= Feature group =

Term used in telephony

A feature group, in North American telephone industry jargon, is most commonly used to designate various standard means of access by callers to competitive long-distance services. They defined switching arrangements from local exchange carriers central offices to interexchange carriers. These arrangements were described in Tariff No. 5 of the National Exchange Carrier Association, filed on 25 October, 1991 with the Federal Communications Commission (FCC).

==Feature groups==

While there are other feature groups for local access, the four common feature groups exist for access from the local subscriber to competitive long-distance carriers.

===Feature Group A===

The original implementation, in which a user has to dial the local telephone number of a provider's gateway, followed by (usually) a password, then the desired long-distance number. There is a different local access number in each local calling area. This requires no special capability at the local telephone company office as competing long-distance providers connected using standard local lines, which may or may not support caller ID. If a carrier has no local presence, a foreign exchange line is used to reach its nearest point of presence. Once the standard means of accessing alternate long-distance carriers, local access numbers are now used primarily for low-cost prepaid calling cards as the calls may be made from any phone, at flat or local rates.

===Feature Group B===

Associated with 950-XXXX calling; instead of a local telephone number the user enters 950 and 4 additional digits which identify the long-distance carrier. Operation is similar to the local access numbers (feature group A) except that the 950-XXXX access number is the same in every community, NANP-wide. Some exchanges send the caller's number automatically; where this service is not provided or not desired (calling card applications), the 950-XXXX number must be followed by a calling card number and the long-distance destination number.
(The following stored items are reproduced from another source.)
(** [function truncateAtWordBoundary(text, maxLength)], for a
    [maxLength] that is a non-negative integer.  When the truncated text
    has no space, [lastSpace] is -1, which is greater than no
    [maxLength * 0.7], and the truncated text is returned. *)
Definition truncateAtWordBoundary (text : jsstring) (maxLength : nat) : jsstring :=
  if length text <=? maxLength then text
  else
    let truncated := firstn maxLength text in
    match lastIndexOf " "%char truncated with
    | Some lastSpace =>
        if beyond_70_percent lastSpace maxLength
        then firstn lastSpace truncated
        else truncated
    | None => truncated
    end.

End Reports.

(* ------------------------------------------------------------------ *)
(** ** Strings *)

Lemma ascii_eqb_refl (c : ascii) : Ascii.eqb c c = true.
Proof. apply Ascii.eqb_eq. reflexivity. Qed.

Lemma eqb_str_true (a b : jsstring) : eqb_str a b = true <-> a = b.
Proof.
  unfold eqb_str. destruct (list_eq_dec ascii_dec a b); split; congruence.
Qed.

Lemma startsWith_refl (s : jsstring) : startsWith s s = true.
Proof.
  induction s as [|c s IH]; simpl; [reflexivity|].
  now rewrite ascii_eqb_refl, IH.
Qed.

Lemma includes_refl (s : jsstring) : includes s s = true.
Proof. destruct s; simpl; [reflexivity|]. now rewrite ascii_eqb_refl, startsWith_refl. Qed.

Lemma truthy_toLowerCase (s : jsstring) : truthy (toLowerCase s) = truthy s.
Proof. now destruct s. Qed.

Lemma truthy_length (s : jsstring) : 0 < length s -> truthy s = true.
Proof. destruct s; simpl; [lia | reflexivity]. Qed.

(* ------------------------------------------------------------------ *)
(** ** The matcher: the fuel of a quantifier is enough *)

Lemma rep_loop_ext body gs :
  stays_within body ->
  forall fuel k k' lo hi s,
    (forall s', length (rest s') <= length (rest s) -> k s' = k' s') ->
    rep_loop body gs k fuel lo hi s = rep_loop body gs k' fuel lo hi s.
Proof.
  intros Hbody. induction fuel as [|fuel IH]; intros k k' lo hi s Hk; [reflexivity|].
  cbn [rep_loop].
  assert (body (fun s' =>
                  if ((lo =? 0) && (length (rest s') =? length (rest s)))%bool
                  then None
                  else rep_loop body gs k fuel (pred lo) (option_map pred hi) s')
               {| prev := prev s; rest := rest s; caps := clear_caps gs (caps s) |}
          = body (fun s' =>
                  if ((lo =? 0) && (length (rest s') =? length (rest s)))%bool
                  then None
                  else rep_loop body gs k' fuel (pred lo) (option_map pred hi) s')
               {| prev := prev s; rest := rest s; caps := clear_caps gs (caps s) |})
    as Hagain.
  { apply Hbody. cbn [rest]. intros s' Hs'.
    destruct ((lo =? 0) && (length (rest s') =? length (rest s)))%bool; [reflexivity|].
    apply IH. intros s'' Hs''. apply Hk. lia. }
  rewrite Hagain, (Hk s (le_n _)). reflexivity.
Qed.

Lemma mt_stays_within (f : flags) (r : re) : stays_within (mt f r).
Proof.
  induction r as [ | c | | items | items | | | r1 IH1 r2 IH2 | r1 IH1 r2 IH2
                 | lo hi r IH | n r IH ];
    intros k k' s Hk; cbn [mt].
  - apply Hk, le_n.
  - unfold step_char. destruct (rest s) as [|x tl] eqn:Hs; [reflexivity|].
    destruct (chr_match f c x); [|reflexivity]. apply Hk. cbn [rest]. simpl. lia.
  - unfold step_char. destruct (rest s) as [|x tl] eqn:Hs; [reflexivity|].
    destruct (negb (isLineTerminator x)); [|reflexivity]. apply Hk. cbn [rest]. simpl. lia.
  - unfold step_char. destruct (rest s) as [|x tl] eqn:Hs; [reflexivity|].
    destruct (class_has f items x); [|reflexivity]. apply Hk. cbn [rest]. simpl. lia.
  - unfold step_char. destruct (rest s) as [|x tl] eqn:Hs; [reflexivity|].
    destruct (negb (class_has f items x)); [|reflexivity]. apply Hk. cbn [rest]. simpl. lia.
  - destruct (at_bol f s); [apply Hk, le_n | reflexivity].
  - destruct (at_eol f s); [apply Hk, le_n | reflexivity].
  - apply IH1. intros s' Hs'. apply IH2. intros s'' Hs''. apply Hk. lia.
  - rewrite (IH1 k k' s Hk), (IH2 k k' s Hk). reflexivity.
  - apply rep_loop_ext; assumption.
  - apply IH. intros s' Hs'. apply Hk. exact Hs'.
Qed.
If ANI is provided, calls from the one subscribed line may be made as 950-XXXX and the long-distance destination. Largely deprecated by feature group D, but the 950 prefix and a list of carrier codes remain reserved in all North American area codes, even in Canada where most providers went from feature group A directly to 1+ default carrier dialling and feature group D (101xxxx + destination) calling without ever using 950-XXXX as a primary means to access alternate long-distance carriers from home land lines.

===Feature Group C===

Rare, originally used by AT&T for operator-assisted coin phones since they allow the operator to keep control of the caller's telephone line until the transaction is completed. As coin-handling for trunk calls is now automated within the phone (like a COCOT, the current generation of coin phones operates self-contained without the central exchange providing coin-call support functions), group 'C' is largely obsolete.

===Feature Group D===

The current standard, requires the local switch support equal access by competing carriers at the trunk level; highest quality connection, and allows pre-selection of the interexchange carrier by the end-user. This feature group permits two types of calls. If a user dials 1 + area code + seven-digit number, the long-distance call is handled by a default carrier chosen by the user. Alternatively, a user dials 101 + four-digit carrier code + area code + seven-digit number, and the call is handled by the carrier specified by the carrier code. The original batch of carrier codes were three-digit, and began with dialing 10; when eventual exhaust became apparent, the instructions changed to represent it as "dial-around" 1010-xxx service; after an extended permissive period, 10+xxx ceased to function, and now functions as 101+xxxx, with the second zero migrated to turn the original three-digit codes into four-digit codes starting with zero; new codes were assigned with other numbers as the first of four digits. NANPA maintains separate lists of carrier codes for feature groups 'B' and 'D' as not all long-distance providers support both standards.

These alternative groups allowed the LEC's end users to make long-distance calls using the interexchange carrier's network, when non-stored program-controlled exchanges could not be modified to provide equal access. By the mid 1990s, Equal Access features in exchange software had rendered Feature Group D universally available in modern landline exchanges; the others are either used for calling card applications or are obsolete.